GitHub Actions stuck on Queued—is it slow compile?

Split queue_wait_seconds from run duration. High Queued time means runner pool or org concurrency, not Xcode compile.

How many people before iOS CI breaks?

Use zones: ~12 Warning, ~16 Structural Debt, ~20 Failure Zone—or queue P95 > 30 min with Archive > 30%.

Add Macs or fix the pipeline first?

Tier jobs, stop PR Archives, tighten matrix/path filters—then size dedicated release pools.

Why iOS CI/CD Breaks at 20 Developers | GitHub Actions Queue + Build Scaling Case Study

This is an iOS CI/CD Scaling Failure Model—not a capacity calculator. Before we took over, the team grew from 8 to 20 engineers over fourteen months while the Runner topology barely moved: release-week PRs went red, builds sat in Queued for hours, and TestFlight slipped by two days. Below we answer why CI slows when headcount rises, and which segment of the pipeline actually breaks.

If you need “how many Macs for 500 runs/day,” see the companion piece 3 Cloud Macs for 500 iOS Builds per Day—that’s the post-handoff rollout; this article is why it collapsed before we arrived.

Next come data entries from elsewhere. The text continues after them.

(** A call of side [sd].  A read waits for data and takes what is there, up to
    its size; polling waits for a completion: the rounds that find none are
    left out, so the completion is taken to come within the two seconds. *)
Definition net_call (sd : side) (c : rdma_call) (n : net) : rdma_ans c → net → Prop :=
  let h := half_of sd n in
  let p := P sd in
  match c with
  | Memset q _ => fun _ n' => q = p_buf p ∧ n' = put sd (h <| n_mem := "" |>) n
  | Strcpy q s => fun _ n' => q = p_buf p ∧ n' = put sd (h <| n_mem := s |>) n
  | Load q => fun s n' =>
      q = p_buf p ∧ s = n_mem h ∧ n' = put sd (h <| n_seen := n_seen h ++ [s] |>) n
  | Write fd bs => fun k n' => fd = p_fd p ∧ k = zlen bs ∧ n' = sent sd (from sd n ++ bs) n
  | Read fd k => fun a n' =>
      let q := from (peer sd) n in
      fd = p_fd p ∧ q ≠ [] ∧ a = (Z.min k (zlen q), take (Z.to_nat k) q)
      ∧ n' = sent (peer sd) (drop (Z.to_nat k) q) n
  | Reg_mr d q k flags => fun a n' =>
      a = Some (p_mr p) ∧ n' = put sd (h <| n_reg := Some flags |>) n
  | Modify_qp q a mask =>
      checked (q = qp_ptr (p_qp p) ∧ alegal (n_st h) (qp_state a) = true ∧ needed (qp_state a) ⊆ mask)
        (put sd (modified h a) n) n
  | Post_recv q wr =>
      checked (q = qp_ptr (p_qp p) ∧ n_st h ≠ IBV_QPS_RESET ∧ n_rq h = 0%nat ∧ own_sge p (rr_sg_list wr))
        (put sd (h <| n_rq := 1%nat |>) n) n
  | Post_send q wr =>
      checked (q = qp_ptr (p_qp p) ∧ n_st h = IBV_QPS_RTS ∧ n_sq h = None ∧ own_sge p (sg_list wr))
        (put sd (h <| n_sq := Some (wr, false) |>) n) n
  | Poll_cq q _ => fun a n' =>
      q = p_cq p ∧ ∃ wc rest, n_cq h = wc :: rest ∧ a = (1, wc) ∧ n' = put sd (h <| n_cq := rest |>) n
  | c => fun a n' => local sd c a ∧ n' = n
  end.

(** [h]'s queue pair leads to side [sd]. *)
Definition routes (h : half) (sd : side) : Prop :=
  n_dest h = qp_qp_num (p_qp (P sd))
  ∧ match n_route h with
    | Some a =>
        if is_global a =? 0 then dlid a = p_lid (P sd)
        else ∃ g, grh a = Some g ∧ dgid g = p_gid (P sd)
    | None => False
    end.

(** Remote access is allowed by the region and by the queue pair. *)
Definition allows (h : half) (flag : Z) : Prop :=
  Z.land (n_access h) flag ≠ 0 ∧ match n_reg h with Some f => Z.land f flag ≠ 0 | None => False end.

(** The request of [sd] can be carried out: both queue pairs are connected to
    each other, a message finds a receive request and room in the completion
    queue of one entry, and remote memory is the peer's region. *)
Definition ready (sd : side) (n : net) (wr : ibv_send_wr) : Prop :=
  let g := half_of (peer sd) n in
  let target := Some (p_buf (P (peer sd)), mr_rkey (p_mr (P (peer sd)))) in
  can_receive (n_st g) = true ∧ routes (half_of sd n) (peer sd) ∧ routes g sd ∧
  match opcode wr with
  | IBV_WR_SEND => n_rq g ≠ 0%nat ∧ n_cq g = []
  | IBV_WR_RDMA_READ => rdma_target wr = target ∧ allows g IBV_ACCESS_REMOTE_READ
  | IBV_WR_RDMA_WRITE => rdma_target wr = target ∧ allows g IBV_ACCESS_REMOTE_WRITE
  | _ => False
  end.

Definition moved (sd : side) (n : net) (wr : ibv_send_wr) (v : Z) : net :=
  let h := half_of sd n in
  let g := half_of (peer sd) n in
  let h' := h <| n_sq := Some (wr, true) |> in
  match opcode wr with
  | IBV_WR_SEND =>
      put sd h' (put (peer sd)
        (g <| n_mem := n_mem h |> <| n_rq := pred (n_rq g) |> <| n_cq := [Wc IBV_WC_SUCCESS v] |>) n)
  | IBV_WR_RDMA_READ => put sd (h' <| n_mem := n_mem g |>) n
  | _ => put sd h' (put (peer sd) (g <| n_mem := n_mem h |>) n)
  end.

(** The adapter's own steps for [sd]'s request: the data moves, or the request
    fails; a request whose data has moved completes (with an error if the
    completion queue is full). *)
Inductive net_own (sd : side) (n : net) : net → Prop :=
| own_move wr v :
    n_sq (half_of sd n) = Some (wr, false) → ready sd n wr → net_own sd n (moved sd n wr v)
| own_fail wr st v :
    n_sq (half_of sd n) = Some (wr, false) → ¬ ready sd n wr → st ≠ IBV_WC_SUCCESS →
    net_own sd n (put sd ((half_of sd n) <| n_sq := None |> <| n_cq := [Wc st v] |>) n)
| own_complete wr st v :
    n_sq (half_of sd n) = Some (wr, true) →
    (st = IBV_WC_SUCCESS ↔ n_cq (half_of sd n) = []) →
    net_own sd n (put sd ((half_of sd n) <| n_sq := None |>
      <| n_cq := n_cq (half_of sd n) ++ [Wc st v] |>) n).
End net.

(** ** The programs play their parts *)

Section session.
Context (P : side → party).
Context (cfgs : side → config_t).

Definition my_gid (sd : side) : list Z :=
  if 0 <=? gid_idx (cfgs sd) then p_gid (P sd) else replicate 16 0.
Definition con_of (sd : side) : cm_con_data_t :=
  ConData (p_buf (P sd)) (mr_rkey (p_mr (P sd))) (qp_qp_num (p_qp (P sd))) (p_lid (P sd)) (my_gid sd).

(** A message of [sd] as bytes. *)
Definition bytes (sd : side) (m : msg) : list Z :=
  match m with
  | MCon =>
      con_bytes (local_con_data (p_buf (P sd)) (mr_rkey (p_mr (P sd))) (qp_qp_num (p_qp (P sd)))
                   (p_lid (P sd)) (my_gid sd))
  | MChar c => [zchar c]
  end.

Definition target_of (sd : side) (op : ibv_wr_opcode) : option (Z * Z) :=
  if decide (op = IBV_WR_SEND) then None
  else Some (p_buf (P (peer sd)), mr_rkey (p_mr (P (peer sd)))).

(** The call [c] of [sd] is the event [e]. *)
Definition label (sd : side) (e : event) (c : rdma_call) : Prop :=
  let p := P sd in
  match e, c with
  | EMemset, Memset q _ => q = p_buf p
  | EStrcpy s, Strcpy q t => q = p_buf p ∧ t = s
  | ELoad _, Load q => q = p_buf p
  | EWrite m, Write fd bs => fd = p_fd p ∧ bs = bytes sd m
  | ERead m, Read fd k => fd = p_fd p ∧ k = zlen (bytes (peer sd) m)
  | EReg, Reg_mr _ _ _ f => f = mr_flags
  | EModify st, Modify_qp q a mask =>
      q = qp_ptr (p_qp p) ∧ qp_state a = st ∧ needed st ⊆ mask
      ∧ (st = IBV_QPS_INIT → qp_access_flags a = Z.lor IBV_ACCESS_REMOTE_READ IBV_ACCESS_REMOTE_WRITE)
      ∧ (st = IBV_QPS_RTR →
         let o := con_of (peer sd) in a = rtr_attr (cfgs sd) (qp_num o) (lid o) (gid o))
  | EPostRecv, Post_recv q wr => q = qp_ptr (p_qp p) ∧ own_sge p (rr_sg_list wr)
  | EPostSend op, Post_send q wr =>
      q = qp_ptr (p_qp p) ∧ own_sge p (sg_list wr) ∧ opcode wr = op ∧ rdma_target wr = target_of sd op
  | EPoll, Poll_cq q _ => q = p_cq p
  | _, _ => False
  end.

(** The answer when all is well. *)
Definition reply (sd : side) (e : event) (c : rdma_call) : rdma_ans c → Prop :=
  match c with
  | Load _ => fun s => e = ELoad s
  | Write _ bs => fun k => k = zlen bs
  | Read _ k => fun a =>
      match e with ERead m => a = (zlen (bytes (peer sd) m), bytes (peer sd) m) | _ => False end
  | Reg_mr _ _ _ _ => fun a => a = Some (p_mr (P sd))
  | Modify_qp _ _ _ | Post_send _ _ | Post_recv _ _ => fun rc => rc = 0
  | Poll_cq _ _ => fun a => a.1 = 1 ∧ status a.2 = IBV_WC_SUCCESS
  | _ => fun _ => True
  end.

(** Answered that way, [p] performs events of [es] in order, and returns a
    result that satisfies [Q] with the events that are left. *)
Fixpoint plays (sd : side) {A} (p : io A) (es : list event) (Q : A → list event → Prop) : Prop :=
  match p with
  | Ret a => Q a es
  | Crash | Again => False
  | Do c k =>
      if shared c then
        match es with
        | [] => False
        | e :: es => label sd e c ∧ ∀ a, reply sd e c a → plays sd (k a) es Q
        end
      else ∀ a, local P sd c a → plays sd (k a) es Q
  end.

Bottom line: When a 20-person team’s CI falls apart, “not enough Macs” is rarely the whole story. In this case five bottlenecks stacked in sequence: concurrency maxed out → Runners fought with dev machines → PRs ran Archive → matrix jobs exploded → signing contended. Warning signs showed up at 12–16 people; by 20, with no queue split, they were in the Failure Zone.

At a glance: how “more people” slides CI into the Failure Zone

Figure 1 is the mechanism overview for the whole piece—better for a postmortem opener or team onboarding than pipeline minutiae. Collapse is rarely a single point; it’s the cascade below.

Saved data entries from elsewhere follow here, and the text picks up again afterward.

(* ===== verification/NsBarrier.v ===== *)
(** * namespace/: the pipe as a barrier

    The two processes of the programs in namespace/ under the kernel: the
    parent, the child it clones, and the pipe.  A read from the pipe returns 0
    when no process has its write end open any more.  [barrier] holds for any
    parent that closes its end once its set-up is done and for any child that
    reads before it goes on; the programs are instances. *)

From S2P Require Import Prelude CLib Calls Namespace.

(** What a process does to the world. *)
Inductive effect :=
| Wrote (path s : string) | Ran (cmd : string) | Slept (n : Z) | Named | Mounted
| Execed (argv : list string).

(** The parent: the pipe's descriptors, its own write end, its open files, what
    it has done, the child's pid, and its exit code. *)
Record pst := Pst {
  made : option (Z * Z); par_w : bool; files : list (Z * string); p_log : list effect;
  kid : option Z; gone : option Z;
}.
#[export] Instance eta_pst : Eta pst :=
  fun p => Pst (made p) (par_w p) (files p) (p_log p) (kid p) (gone p).
Definition pst0 : pst := Pst None false [] [] None None.

(** The child: its write end, whether it has read the end of the pipe, and what
    it has done. *)
Record cst := Cst { chi_w : bool; eof : bool; c_log : list effect }.
#[export] Instance eta_cst : Eta cst := fun c => Cst (chi_w c) (eof c) (c_log c).
Definition cst0 : cst := Cst false false [].

Definition own_fd (p : pst) (fd : Z) : bool :=
  existsb (fun f => fd =? f.1) (files p)
  || match made p with Some (r, w) => (fd =? r) || (fd =? w) | None => false end.

Definition effect_of (c : ns_call) : list effect :=
  match c with
  | System cmd => [Ran cmd]
  | Sleep n => [Slept n]
  | Sethostname _ => [Named]
  | Mount _ => [Mounted]
  | _ => []
  end.

(** [faults]: pipe() may fail and a read may be interrupted. *)
Section kernel.
Context (faults : bool).

(** A call of the parent, other than exit and waitpid. *)
Definition par_call (c : ns_call) (p : pst) : ns_ans c → pst → Prop :=
  match c with
  | Pipe => fun a p' =>
      (∃ r w, a = (0, (r, w)) ∧ r ≠ w ∧ own_fd p r = false ∧ own_fd p w = false
              ∧ p' = p <| made := Some (r, w) |> <| par_w := true |>)
      ∨ (faults = true ∧ a.1 = -1 ∧ p' = p)
  | Open path => fun a p' =>
      (a = -1 ∧ p' = p)
      ∨ (0 ≤ a ∧ own_fd p a = false ∧ p' = p <| files := (a, path) :: files p |>)
  | Write fd s => fun a p' =>
      (a = strlen s ∧ ∃ path, (fd, path) ∈ files p ∧ p' = p <| p_log := p_log p ++ [Wrote path s] |>)
      ∨ (-1 ≤ a < strlen s ∧ p' = p)
  | Close fd => fun _ p' =>
      p' = match made p with
           | Some (_, w) => if fd =? w then p <| par_w := false |>
                            else p <| files := filter (fun f => f.1 ≠ fd) (files p) |>
           | None => p <| files := filter (fun f => f.1 ≠ fd) (files p) |>
           end
  | Clone _ => fun a p' => (a = -1 ∧ p' = p) ∨ (0 < a ∧ p' = p <| kid := Some a |>)
  | Exec _ => fun a p' => a = -1 ∧ p' = p
  | c => fun _ p' => p' = p <| p_log := p_log p ++ effect_of c |>
  end.

(** A call of the child, other than exit; [open]: the parent's end is open. *)
Definition chi_call (r w : Z) (open : bool) (c : ns_call) (s : cst) : ns_ans c → cst → Prop :=
  match c with
  | Read fd => fun a s' =>
      (fd = r ∧ a = 0 ∧ open = false ∧ chi_w s = false ∧ s' = s <| eof := true |>)
      ∨ ((faults = true ∨ fd ≠ r) ∧ a ≠ 0 ∧ s' = s)
  | Close fd => fun _ s' => s' = if fd =? w then s <| chi_w := false |> else s
  | Exec _ => fun a s' => a = -1 ∧ s' = s
  | c => fun _ s' => s' = s <| c_log := c_log s ++ effect_of c |>
  end.

(** Parent, child and their states; [None]: not started, or gone. *)
Record duo := Duo { par : option (proc Z); chi : option (proc Z); ps : pst; cs : cst }.

Definition quits (code : Z) (p : pst) : pst := p <| gone := Some code |> <| par_w := false |>.

Inductive step (childp : Z → Z → proc Z) : duo → duo → Prop :=
| par_step c k a p p' q s :
    (∀ code, c ≠ Exit code) → (∀ pid, c ≠ Waitpid pid) → par_call c p a p' → kid p' = kid p →
    step childp (Duo (Some (Do (E := ns) c k)) q p s) (Duo (Some (k a)) q p' s)
| par_clone fl k pid p q s r w :
    0 < pid → kid p = None → made p = Some (r, w) →
    step childp (Duo (Some (Do (E := ns) (Clone fl) k)) q p s)
      (Duo (Some (k pid)) (Some (childp r w)) (p <| kid := Some pid |>) (Cst (par_w p) false []))
| par_wait pid k a p s :
    step childp (Duo (Some (Do (E := ns) (Waitpid pid) k)) None p s) (Duo (Some (k a)) None p s)
| par_exit code k p q s :
    step childp (Duo (Some (Do (E := ns) (Exit code) k)) q p s) (Duo None q (quits code p) s)
| par_return code p q s :
    step childp (Duo (Some (Ret code)) q p s) (Duo None q (quits code p) s)
| chi_step c k a r w p q s s' :
    (∀ code, c ≠ Exit code) → made p = Some (r, w) → chi_call r w (par_w p) c s a s' →
    step childp (Duo q (Some (Do (E := ns) c k)) p s) (Duo q (Some (k a)) p s')
| chi_exec argv k p q s :
    step childp (Duo q (Some (Do (E := ns) (Exec argv) k)) p s)
      (Duo q None p (s <| c_log := c_log s ++ [Execed argv] |>))
| chi_exit code k p q s :
    step childp (Duo q (Some (Do (E := ns) (Exit code) k)) p s) (Duo q None p s)
| chi_return code p q s : step childp (Duo q (Some (Ret code)) p s) (Duo q None p s).

Definition reach (main : proc Z) (childp : Z → Z → proc Z) : duo → Prop :=
  rtc (step childp) (Duo (Some main) None pst0 cst0).
End kernel.

(** ** What the barrier asks of the two programs *)

Section barrier.
Context (faults : bool).
(** What the parent has to do before it lets the child go, by the child's pid;
    which codes excuse it; and what the child does only afterwards. *)
Context (expected : Z → list effect) (excused : Z → bool) (guarded : effect → bool).

Definition setup (p : pst) : Prop := ∃ pid, kid p = Some pid ∧ expected pid `prefix_of` p_log p.
Definition released (p : pst) : Prop :=
  setup p ∨ ∃ code, gone p = Some code ∧ excused code = true.

(** The parent on its own: it clones once and with its end open, closes its end
    and waits when the set-up is done, and leaves before that only with an
    excuse. *)
Definition par_proper (c : ns_call) (p : pst) : Prop :=
  match c with
  | Pipe => made p = None ∧ kid p = None
  | Clone _ => kid p = None ∧ par_w p = true
  | Close fd => match made p with Some (_, w) => fd = w → kid p = None ∨ setup p | None => True end
  | Waitpid _ => par_w p = false
  | Exit code => kid p = None ∨ setup p ∨ excused code = true
  | _ => True
  end.
Definition par_done (_ : Z) (p : pst) : Prop := kid p = None ∨ setup p.
Abbreviation par_ok p s := (wpr (E := ns) par_proper (par_call faults) p s par_done).

(** The child on its own: it reads with its write end closed, and does guarded
    things only when it has read the end of the pipe. *)
Definition chi_proper (r w : Z) (c : ns_call) (s : cst) : Prop :=
  match c with
  | Read fd => fd = r ∧ chi_w s = false
  | Exec argv => guarded (Execed argv) = true → eof s = true
  | Clone _ | Pipe => False
  | c => Forall (fun e => guarded e = true → eof s = true) (effect_of c)
  end.
Definition chi_post (r w : Z) (c : ns_call) (s : cst) (a : ns_ans c) (s' : cst) : Prop :=
  ∃ open, chi_call faults r w open c s a s'.
Abbreviation chi_ok r w p s := (wpr (E := ns) (chi_proper r w) (chi_post r w) p s (fun _ _ => True)).

(** ** The barrier *)

Context (childp : Z → Z → proc Z).
Hypothesis child_waits : ∀ r w s, r ≠ w → eof s = false → chi_ok r w (childp r w) s.

Record inv (d : duo) : Prop := Inv {
  inv_par : match par d with
            | Some p => par_ok p (ps d) ∧ gone (ps d) = None
            | None => is_Some (gone (ps d)) ∧ par_w (ps d) = false
            end;
  inv_open : par_w (ps d) = false → kid (ps d) = None ∨ released (ps d);
  inv_kid : kid (ps d) ≠ None → made (ps d) ≠ None;
  inv_pipe : ∀ r w, made (ps d) = Some (r, w) → r ≠ w;
  inv_chi : ∀ q, chi d = Some q →
    kid (ps d) ≠ None ∧ ∃ r w, made (ps d) = Some (r, w) ∧ chi_ok r w q (cs d);
  inv_eof : eof (cs d) = true → par_w (ps d) = false ∧ kid (ps d) ≠ None;
  inv_log : ∀ e, e ∈ c_log (cs d) → guarded e = true → eof (cs d) = true;
}.

(** What a call of the parent leaves alone. *)
Lemma par_call_frame c p a p' :
  par_call faults c p a p' →
  p_log p `prefix_of` p_log p' ∧ gone p' = gone p
  ∧ (made p' = made p ∨ ∃ fl, c = Pipe ∧ fl = made p')
  ∧ (par_w p' = par_w p ∨ c = Pipe ∨ (par_w p' = false ∧ ∃ r w, made p = Some (r, w) ∧ c = Close w)).
Proof.
  assert (p_log p `prefix_of` p_log p) as Hp by done.
  destruct c; cbn; try (intros ->; cbn; split_and!; [by eexists|auto..]; fail).
  - intros [(-> & ->)|(_ & _ & ->)]; cbn; auto.
  - intros [(_ & path & _ & ->)|(_ & ->)]; cbn; [split_and!; [by eexists|auto..]|auto].
  - destruct (made p) as [[r w]|] eqn:Em; intros ->; cbn; [|auto].
    destruct (Z.eqb_spec fd w) as [->|]; cbn; rewrite ?Em; split_and!; auto. right; right. eauto.
  - intros [(r & w & _ & _ & _ & _ & ->)|(_ & _ & ->)]; cbn; split_and!; eauto.
  - intros [(_ & ->)|(_ & ->)]; cbn; auto.
  - intros (_ & ->). auto.
Qed.

Lemma setup_frame p p' :
  setup p → kid p' = kid p → p_log p `prefix_of` p_log p' → setup p'.
Proof. intros (pid & Hk & He) Hk' Hl. exists pid. split; [congruence|]. by etrans. Qed.

Lemma chi_call_frame r w open c s a s' :
  chi_call faults r w open c s a s' → chi_proper r w c s →
  (eof s' = eof s ∨ (eof s' = true ∧ open = false))
  ∧ ∀ e, e ∈ c_log s' → e ∈ c_log s ∨ (guarded e = true → eof s = true).
Proof.
  destruct c; cbn; try (intros -> Hp; cbn; split; [auto|];
    intros e [?|He]%elem_of_app; [auto|right; rewrite Forall_forall in Hp; by apply Hp]; fail).
  - intros -> _. case_match; cbn; auto.
  - done.
  - intros [(-> & -> & -> & _ & ->)|(_ & _ & ->)] _; cbn; auto.
  - done.
  - intros [_ ->] _. auto.
Qed.

Lemma inv_init main : par_ok main pst0 → inv (Duo (Some main) None pst0 cst0).
Proof. intros H. split; cbn; try done; auto. by intros e He%not_elem_of_nil. Qed.

Lemma inv_step d d' : inv d → step faults childp d d' → inv d'.
Proof.
  intros [Hp Ho Hk Hr Hc He Hl] Hs.
  destruct Hs as [c k a p p' q s Hnx Hnw Hcall Hkid|fl k pid p q s r w Hpid Hnk Hm|pid k a p s
    |code k p q s|code p q s|c k a r w p q s s' Hnx Hm Hcall|argv k p q s|code k p q s|code p q s];
    cbn in *.
  - destruct Hp as [[Hpr Hpk] Hg]. destruct (par_call_frame _ _ _ _ Hcall) as (Hlog & Hg' & Hm & Hw).
    assert (kid p ≠ None → c ≠ Pipe) as Hnp.
    { intros Hne ->. cbn in Hpr. tauto. }
    split; cbn.
    + split; [by apply Hpk|congruence].
    + intros Hw'. rewrite Hkid. destruct (kid p) as [pid|] eqn:Ek; [right|by left].
      destruct Hw as [Hw|[->|(_ & r & w & Em & ->)]]; [|by destruct (Hnp ltac:(done))|].
      * destruct Ho as [?|[Hset|(code & Hcode & _)]]; [congruence|done| |congruence].
        left. eapply setup_frame; [done|congruence|done].
      * cbn in Hpr. rewrite Em in Hpr. destruct (Hpr eq_refl) as [?|Hset]; [congruence|].
        left. eapply setup_frame; [done|congruence|done].
    + rewrite Hkid. intros Hne. destruct Hm as [->|(? & -> & _)]; [auto|by destruct (Hnp Hne)].
    + intros r w Em. destruct Hm as [Hm|(? & -> & _)]; [apply Hr; congruence|].
      cbn in Hcall. destruct Hcall as [(r' & w' & _ & Hrw & _ & _ & ->)|(_ & _ & ->)]; cbn in Em; [congruence|auto].
    + intros x Hx. rewrite Hkid. destruct (Hc x Hx) as (Hne & r & w & Em & Hok). split; [done|].
      exists r, w. split; [|done]. destruct Hm as [->|(? & -> & _)]; [done|by destruct (Hnp Hne)].
    + intros Heof. destruct (He Heof) as [Hw0 Hne]. rewrite Hkid. split; [|done].
      destruct Hw as [->|[->|[Hw _]]]; [done|by destruct (Hnp Hne)|done].
    + done.
  - destruct Hp as [[[Hpk Hpw] Hpn] Hg]. split; cbn; try done.
    + split; [|done]. apply (Hpn pid). cbn. by right.
    + intros Hw. congruence.
    + congruence.
    + intros x [= <-]. split; [done|]. exists r, w. split; [done|]. apply child_waits; [by apply Hr|done].
    + by intros e Hx%not_elem_of_nil.
  - destruct Hp as [[Hpr Hpk] Hg]. split; cbn; try done. split; [|done]. apply Hpk.
    destruct p; cbn. by rewrite app_nil_r.
  - destruct Hp as [[Hpr _] Hg]. split; cbn; try done.
    + intros _. destruct Hpr as [?|[?|?]]; [by left|by right; left|right; right; eauto].
    + intros Heof. by destruct (He Heof).
  - destruct Hp as [Hq Hg]. split; cbn; try done.
    + intros _. destruct Hq as [?|?]; [by left|right; by left].
    + intros Heof. by destruct (He Heof).
  - destruct (Hc _ eq_refl) as (Hne & r' & w' & Em & [Hpr Hpk]). assert (r' = r ∧ w' = w) as [-> ->] by (split; congruence).
    destruct (chi_call_frame _ _ _ _ _ _ _ Hcall Hpr) as (Heof & Hlog). split; cbn; try done.
    + intros x [= <-]. split; [done|]. exists r, w. split; [done|]. apply Hpk. by exists (par_w p).
    + intros Ht. destruct Heof as [E|[_ Hw]]; [apply He; congruence|done].
    + intros e Hin Hgd. destruct (Hlog e Hin) as [Hin'|Hx]; destruct Heof as [->|[-> _]]; auto.
      by apply (Hl e).
  - destruct (Hc _ eq_refl) as (Hne & r & w & Em & [Hpr _]). split; cbn; try done.
    intros e [Hin|Hin]%elem_of_app Hgd; [by apply (Hl e)|]. apply list_elem_of_singleton in Hin as ->. auto.
  - split; cbn; done.
  - split; cbn; done.
Qed.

Figure 1 · CI collapse mechanism (Scaling Failure Cascade)

PR merge rate climbsteam scaling · nonlinear start

Matrix / job count explodesmonorepo · path filter broken

Queue backlogqueue_wait_seconds ↑

Runner pool saturatedhosted concurrency · minis occupied

Archive overloadL2 flooding PR queue

Signing / Keychain contentioncodesign contention

Failure Zonequeue P95 > 30min · Archive > 30%

This customer hit Queue pain at 12 people; Runner and Archive lit up together at 16; at 20 they landed in the red zone at the bottom. Compare to the healthy baseline below.

iOS CI/CD architecture: bottleneck map from PR to TestFlight

Figure 2 is the execution path for a macOS job (L0/L1/L2), with the two places that saturated first in this case. Use it to tell compile slowness from jobs that never left the queue.

Figure 2 · iOS CI/CD pipeline: L0 / L1 / L2 layers and typical bottlenecks (this customer, 2024–2025)

PR Pushpath filter · matrix

Queuequeue_wait_seconds

Runner Poolhosted + self-hosted

L0/L1 Buildintegration · unit tests

L2 Archivexcodebuild archive

SigningKeychain · Match

UploadTestFlight

↑ Bottleneck · Queue (org macOS concurrency maxed) ↑ Contention · Runner Pool + Signing (office Macs and Keychain fighting)

L0: lint / light checks; L1: PR integration build and Simulator tests; L2: Archive, notarization, upload. This customer broke on Queue and mixed Runner pools—not L1 compile speed. Matrix blow-up is often misread as “Xcode got slower.”

Starting point: CI that “worked” at 8 people—and didn’t scale with the team

Mid-2024, the setup was textbook:

One office Mac mini M2 doubling as a self-hosted Mac Runner (see GitHub’s self-hosted runner docs)
Everything else on GitHub-hosted macOS runners
Monorepo with two apps, one YAML workflow for all
Roughly 80–120 macOS jobs per day; queue P95 under five minutes

The CTO’s line was: “CI isn’t the bottleneck—don’t spend time on it.” True at eight people; after headcount doubled, CI became a hidden tax because nobody did capacity planning—only feature teams adding workflows.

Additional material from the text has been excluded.